Data section below:
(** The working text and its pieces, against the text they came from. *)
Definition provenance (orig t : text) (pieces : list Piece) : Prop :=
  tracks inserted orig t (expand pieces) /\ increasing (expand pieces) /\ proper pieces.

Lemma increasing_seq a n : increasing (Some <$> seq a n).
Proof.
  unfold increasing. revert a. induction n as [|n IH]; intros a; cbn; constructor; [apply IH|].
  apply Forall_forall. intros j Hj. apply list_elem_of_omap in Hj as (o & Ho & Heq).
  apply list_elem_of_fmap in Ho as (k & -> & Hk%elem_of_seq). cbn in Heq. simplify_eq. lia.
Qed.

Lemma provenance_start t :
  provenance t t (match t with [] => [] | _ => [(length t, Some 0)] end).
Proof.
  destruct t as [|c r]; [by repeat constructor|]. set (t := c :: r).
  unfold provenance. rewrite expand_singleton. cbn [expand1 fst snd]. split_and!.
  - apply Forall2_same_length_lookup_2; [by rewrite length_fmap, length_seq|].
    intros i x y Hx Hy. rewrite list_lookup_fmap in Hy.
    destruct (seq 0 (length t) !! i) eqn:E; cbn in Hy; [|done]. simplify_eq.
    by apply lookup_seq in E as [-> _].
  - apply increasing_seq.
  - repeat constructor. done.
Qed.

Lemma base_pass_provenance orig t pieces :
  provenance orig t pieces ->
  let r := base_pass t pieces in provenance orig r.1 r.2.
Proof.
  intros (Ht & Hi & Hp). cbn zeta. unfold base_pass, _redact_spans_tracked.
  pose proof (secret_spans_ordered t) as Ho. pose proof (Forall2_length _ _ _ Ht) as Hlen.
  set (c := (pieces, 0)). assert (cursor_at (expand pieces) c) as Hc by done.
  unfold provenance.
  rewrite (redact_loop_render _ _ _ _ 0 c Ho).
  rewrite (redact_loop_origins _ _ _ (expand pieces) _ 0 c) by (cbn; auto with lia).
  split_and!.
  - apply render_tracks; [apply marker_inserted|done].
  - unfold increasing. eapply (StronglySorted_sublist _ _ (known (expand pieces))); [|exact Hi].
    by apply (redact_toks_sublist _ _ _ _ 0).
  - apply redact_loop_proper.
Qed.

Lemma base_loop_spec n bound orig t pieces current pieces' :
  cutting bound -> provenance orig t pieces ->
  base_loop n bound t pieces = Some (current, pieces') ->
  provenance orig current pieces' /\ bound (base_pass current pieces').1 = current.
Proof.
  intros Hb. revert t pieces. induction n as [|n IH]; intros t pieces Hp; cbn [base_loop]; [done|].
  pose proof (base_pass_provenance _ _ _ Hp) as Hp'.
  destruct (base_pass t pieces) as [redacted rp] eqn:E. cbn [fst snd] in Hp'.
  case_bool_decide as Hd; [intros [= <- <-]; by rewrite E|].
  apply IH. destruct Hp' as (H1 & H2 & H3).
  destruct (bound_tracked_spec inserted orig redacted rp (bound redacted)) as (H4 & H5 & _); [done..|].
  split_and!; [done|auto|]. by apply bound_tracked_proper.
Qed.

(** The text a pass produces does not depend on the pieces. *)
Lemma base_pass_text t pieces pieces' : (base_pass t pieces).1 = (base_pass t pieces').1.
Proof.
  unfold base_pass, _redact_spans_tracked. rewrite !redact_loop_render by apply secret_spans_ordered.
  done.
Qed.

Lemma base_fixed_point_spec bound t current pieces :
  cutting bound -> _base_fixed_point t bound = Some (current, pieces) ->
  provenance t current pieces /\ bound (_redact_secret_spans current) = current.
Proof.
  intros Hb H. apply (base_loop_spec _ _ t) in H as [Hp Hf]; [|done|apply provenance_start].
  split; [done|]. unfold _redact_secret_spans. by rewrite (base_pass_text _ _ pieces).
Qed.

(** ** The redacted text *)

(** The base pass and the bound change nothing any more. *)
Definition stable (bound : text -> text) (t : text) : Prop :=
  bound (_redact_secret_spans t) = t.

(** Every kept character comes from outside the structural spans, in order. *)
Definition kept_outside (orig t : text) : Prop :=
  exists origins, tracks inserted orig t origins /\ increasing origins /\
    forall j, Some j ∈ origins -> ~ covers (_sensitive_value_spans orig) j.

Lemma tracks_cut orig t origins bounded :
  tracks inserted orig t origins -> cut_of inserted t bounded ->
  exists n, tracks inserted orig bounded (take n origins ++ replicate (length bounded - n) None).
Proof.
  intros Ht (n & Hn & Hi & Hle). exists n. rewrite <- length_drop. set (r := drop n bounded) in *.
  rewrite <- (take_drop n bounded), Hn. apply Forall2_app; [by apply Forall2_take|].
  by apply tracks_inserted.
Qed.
End of Data section.
Data section below:
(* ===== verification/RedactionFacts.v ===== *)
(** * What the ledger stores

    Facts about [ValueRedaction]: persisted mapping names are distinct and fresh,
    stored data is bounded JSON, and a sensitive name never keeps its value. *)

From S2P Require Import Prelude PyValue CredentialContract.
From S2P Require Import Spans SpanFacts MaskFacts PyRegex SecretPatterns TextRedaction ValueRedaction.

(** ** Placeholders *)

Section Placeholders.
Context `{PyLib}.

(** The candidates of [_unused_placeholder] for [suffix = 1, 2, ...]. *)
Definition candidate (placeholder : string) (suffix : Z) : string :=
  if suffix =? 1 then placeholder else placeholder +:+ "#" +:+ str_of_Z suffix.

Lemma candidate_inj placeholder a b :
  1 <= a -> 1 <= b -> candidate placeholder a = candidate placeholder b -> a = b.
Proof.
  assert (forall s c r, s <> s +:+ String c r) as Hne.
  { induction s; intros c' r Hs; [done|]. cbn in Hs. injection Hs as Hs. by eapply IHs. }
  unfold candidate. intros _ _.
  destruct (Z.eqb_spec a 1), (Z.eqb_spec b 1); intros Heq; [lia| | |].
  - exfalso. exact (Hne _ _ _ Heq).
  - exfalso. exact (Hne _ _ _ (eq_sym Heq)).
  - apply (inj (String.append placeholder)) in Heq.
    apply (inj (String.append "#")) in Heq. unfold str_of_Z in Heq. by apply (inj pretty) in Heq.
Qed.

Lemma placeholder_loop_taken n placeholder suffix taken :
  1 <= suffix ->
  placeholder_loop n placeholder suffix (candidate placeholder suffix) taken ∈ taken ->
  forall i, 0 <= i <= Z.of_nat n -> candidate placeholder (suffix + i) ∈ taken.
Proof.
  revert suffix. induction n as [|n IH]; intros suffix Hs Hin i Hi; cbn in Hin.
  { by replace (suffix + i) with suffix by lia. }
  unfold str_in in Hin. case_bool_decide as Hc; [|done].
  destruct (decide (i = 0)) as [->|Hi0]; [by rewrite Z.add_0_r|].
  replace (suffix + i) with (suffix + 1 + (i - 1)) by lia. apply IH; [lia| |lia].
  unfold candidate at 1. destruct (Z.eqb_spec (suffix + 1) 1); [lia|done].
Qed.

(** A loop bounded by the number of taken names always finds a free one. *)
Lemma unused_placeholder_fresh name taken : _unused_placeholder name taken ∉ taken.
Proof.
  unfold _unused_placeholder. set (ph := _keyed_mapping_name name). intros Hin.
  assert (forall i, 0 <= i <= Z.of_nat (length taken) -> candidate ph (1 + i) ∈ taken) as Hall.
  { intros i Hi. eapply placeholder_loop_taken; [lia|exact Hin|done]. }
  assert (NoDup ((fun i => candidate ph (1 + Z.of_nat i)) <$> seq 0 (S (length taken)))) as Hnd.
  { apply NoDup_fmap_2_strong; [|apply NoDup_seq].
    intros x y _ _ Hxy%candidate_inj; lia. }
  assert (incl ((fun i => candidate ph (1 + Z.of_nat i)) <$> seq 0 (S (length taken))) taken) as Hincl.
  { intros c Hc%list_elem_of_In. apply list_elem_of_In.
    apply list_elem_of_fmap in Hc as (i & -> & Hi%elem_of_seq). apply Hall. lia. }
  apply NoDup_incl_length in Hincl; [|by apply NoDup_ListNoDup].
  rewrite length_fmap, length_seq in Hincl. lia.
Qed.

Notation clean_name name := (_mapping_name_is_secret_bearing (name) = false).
End of Data section.
Data section below:
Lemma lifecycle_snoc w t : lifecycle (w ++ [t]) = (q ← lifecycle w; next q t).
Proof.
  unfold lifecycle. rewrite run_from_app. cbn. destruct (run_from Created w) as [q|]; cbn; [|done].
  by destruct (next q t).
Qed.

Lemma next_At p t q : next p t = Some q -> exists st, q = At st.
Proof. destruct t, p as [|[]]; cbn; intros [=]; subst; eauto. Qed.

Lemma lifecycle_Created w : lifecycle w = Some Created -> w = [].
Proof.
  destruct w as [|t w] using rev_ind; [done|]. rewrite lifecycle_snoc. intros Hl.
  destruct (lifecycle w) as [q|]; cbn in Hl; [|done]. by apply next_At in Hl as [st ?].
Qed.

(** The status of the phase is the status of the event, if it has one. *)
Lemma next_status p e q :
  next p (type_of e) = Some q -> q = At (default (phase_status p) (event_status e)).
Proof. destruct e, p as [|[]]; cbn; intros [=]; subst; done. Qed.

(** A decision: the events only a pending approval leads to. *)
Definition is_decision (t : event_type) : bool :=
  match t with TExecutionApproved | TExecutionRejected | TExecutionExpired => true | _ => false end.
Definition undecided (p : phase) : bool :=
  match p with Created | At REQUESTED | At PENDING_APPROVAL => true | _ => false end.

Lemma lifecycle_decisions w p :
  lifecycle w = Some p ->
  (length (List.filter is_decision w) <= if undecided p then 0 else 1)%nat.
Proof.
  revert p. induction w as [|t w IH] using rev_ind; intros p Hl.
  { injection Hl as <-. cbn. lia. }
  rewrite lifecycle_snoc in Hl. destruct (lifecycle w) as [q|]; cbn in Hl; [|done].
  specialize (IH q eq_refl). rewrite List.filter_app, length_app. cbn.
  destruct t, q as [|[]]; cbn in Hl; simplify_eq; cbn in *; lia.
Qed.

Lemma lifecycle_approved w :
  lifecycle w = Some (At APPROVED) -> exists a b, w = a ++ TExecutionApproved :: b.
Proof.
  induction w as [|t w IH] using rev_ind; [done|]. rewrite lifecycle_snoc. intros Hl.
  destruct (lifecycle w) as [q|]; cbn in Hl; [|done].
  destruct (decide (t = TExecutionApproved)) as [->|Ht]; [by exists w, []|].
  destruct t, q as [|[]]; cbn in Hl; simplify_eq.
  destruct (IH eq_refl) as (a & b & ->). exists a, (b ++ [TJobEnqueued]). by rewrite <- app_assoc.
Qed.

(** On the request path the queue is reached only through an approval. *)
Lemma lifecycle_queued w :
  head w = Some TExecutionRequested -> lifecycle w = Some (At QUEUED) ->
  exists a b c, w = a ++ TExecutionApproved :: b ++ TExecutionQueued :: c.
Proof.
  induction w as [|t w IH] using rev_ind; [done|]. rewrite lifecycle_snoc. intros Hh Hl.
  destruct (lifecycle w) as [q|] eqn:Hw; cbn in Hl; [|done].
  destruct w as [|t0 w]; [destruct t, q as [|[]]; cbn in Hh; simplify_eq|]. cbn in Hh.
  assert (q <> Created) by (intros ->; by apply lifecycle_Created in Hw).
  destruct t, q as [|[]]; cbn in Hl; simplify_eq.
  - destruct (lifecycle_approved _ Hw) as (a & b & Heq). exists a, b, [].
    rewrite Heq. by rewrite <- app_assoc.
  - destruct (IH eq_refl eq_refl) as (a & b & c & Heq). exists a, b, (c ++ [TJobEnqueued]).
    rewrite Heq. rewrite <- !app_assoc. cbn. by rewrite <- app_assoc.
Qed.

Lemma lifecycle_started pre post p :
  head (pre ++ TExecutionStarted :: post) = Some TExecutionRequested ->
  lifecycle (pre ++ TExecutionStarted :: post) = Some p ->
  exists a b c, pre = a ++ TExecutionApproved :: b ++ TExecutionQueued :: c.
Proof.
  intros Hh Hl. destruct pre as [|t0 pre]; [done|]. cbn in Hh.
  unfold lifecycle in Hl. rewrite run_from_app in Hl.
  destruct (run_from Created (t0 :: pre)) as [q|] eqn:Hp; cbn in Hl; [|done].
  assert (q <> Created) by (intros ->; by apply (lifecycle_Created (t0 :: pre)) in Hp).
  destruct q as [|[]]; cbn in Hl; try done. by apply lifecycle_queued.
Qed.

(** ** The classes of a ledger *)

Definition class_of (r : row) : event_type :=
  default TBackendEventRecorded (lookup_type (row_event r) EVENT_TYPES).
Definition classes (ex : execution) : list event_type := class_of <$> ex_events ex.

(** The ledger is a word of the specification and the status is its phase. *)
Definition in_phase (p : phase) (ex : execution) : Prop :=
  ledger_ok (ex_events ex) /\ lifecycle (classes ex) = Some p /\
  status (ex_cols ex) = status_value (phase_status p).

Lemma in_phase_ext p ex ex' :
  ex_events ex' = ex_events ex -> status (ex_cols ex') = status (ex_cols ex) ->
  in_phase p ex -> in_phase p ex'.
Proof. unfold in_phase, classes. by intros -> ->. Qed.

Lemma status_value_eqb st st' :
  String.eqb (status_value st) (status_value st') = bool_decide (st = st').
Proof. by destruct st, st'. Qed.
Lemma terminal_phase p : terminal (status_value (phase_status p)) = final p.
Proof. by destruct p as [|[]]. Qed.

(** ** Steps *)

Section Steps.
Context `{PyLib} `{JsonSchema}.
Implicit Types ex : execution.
End of Data section.
Given the data above, transcribe exactly the lines from the one containing "Definition in_phase (p" down to the one containing "Implicit Types ex : execution.", and no others.

### Answer for the task
Definition in_phase (p : phase) (ex : execution) : Prop :=
  ledger_ok (ex_events ex) /\ lifecycle (classes ex) = Some p /\
  status (ex_cols ex) = status_value (phase_status p).

Lemma in_phase_ext p ex ex' :
  ex_events ex' = ex_events ex -> status (ex_cols ex') = status (ex_cols ex) ->
  in_phase p ex -> in_phase p ex'.
Proof. unfold in_phase, classes. by intros -> ->. Qed.

Lemma status_value_eqb st st' :
  String.eqb (status_value st) (status_value st') = bool_decide (st = st').
Proof. by destruct st, st'. Qed.
Lemma terminal_phase p : terminal (status_value (phase_status p)) = final p.
Proof. by destruct p as [|[]]. Qed.

(** ** Steps *)

Section Steps.
Context `{PyLib} `{JsonSchema}.
Implicit Types ex : execution.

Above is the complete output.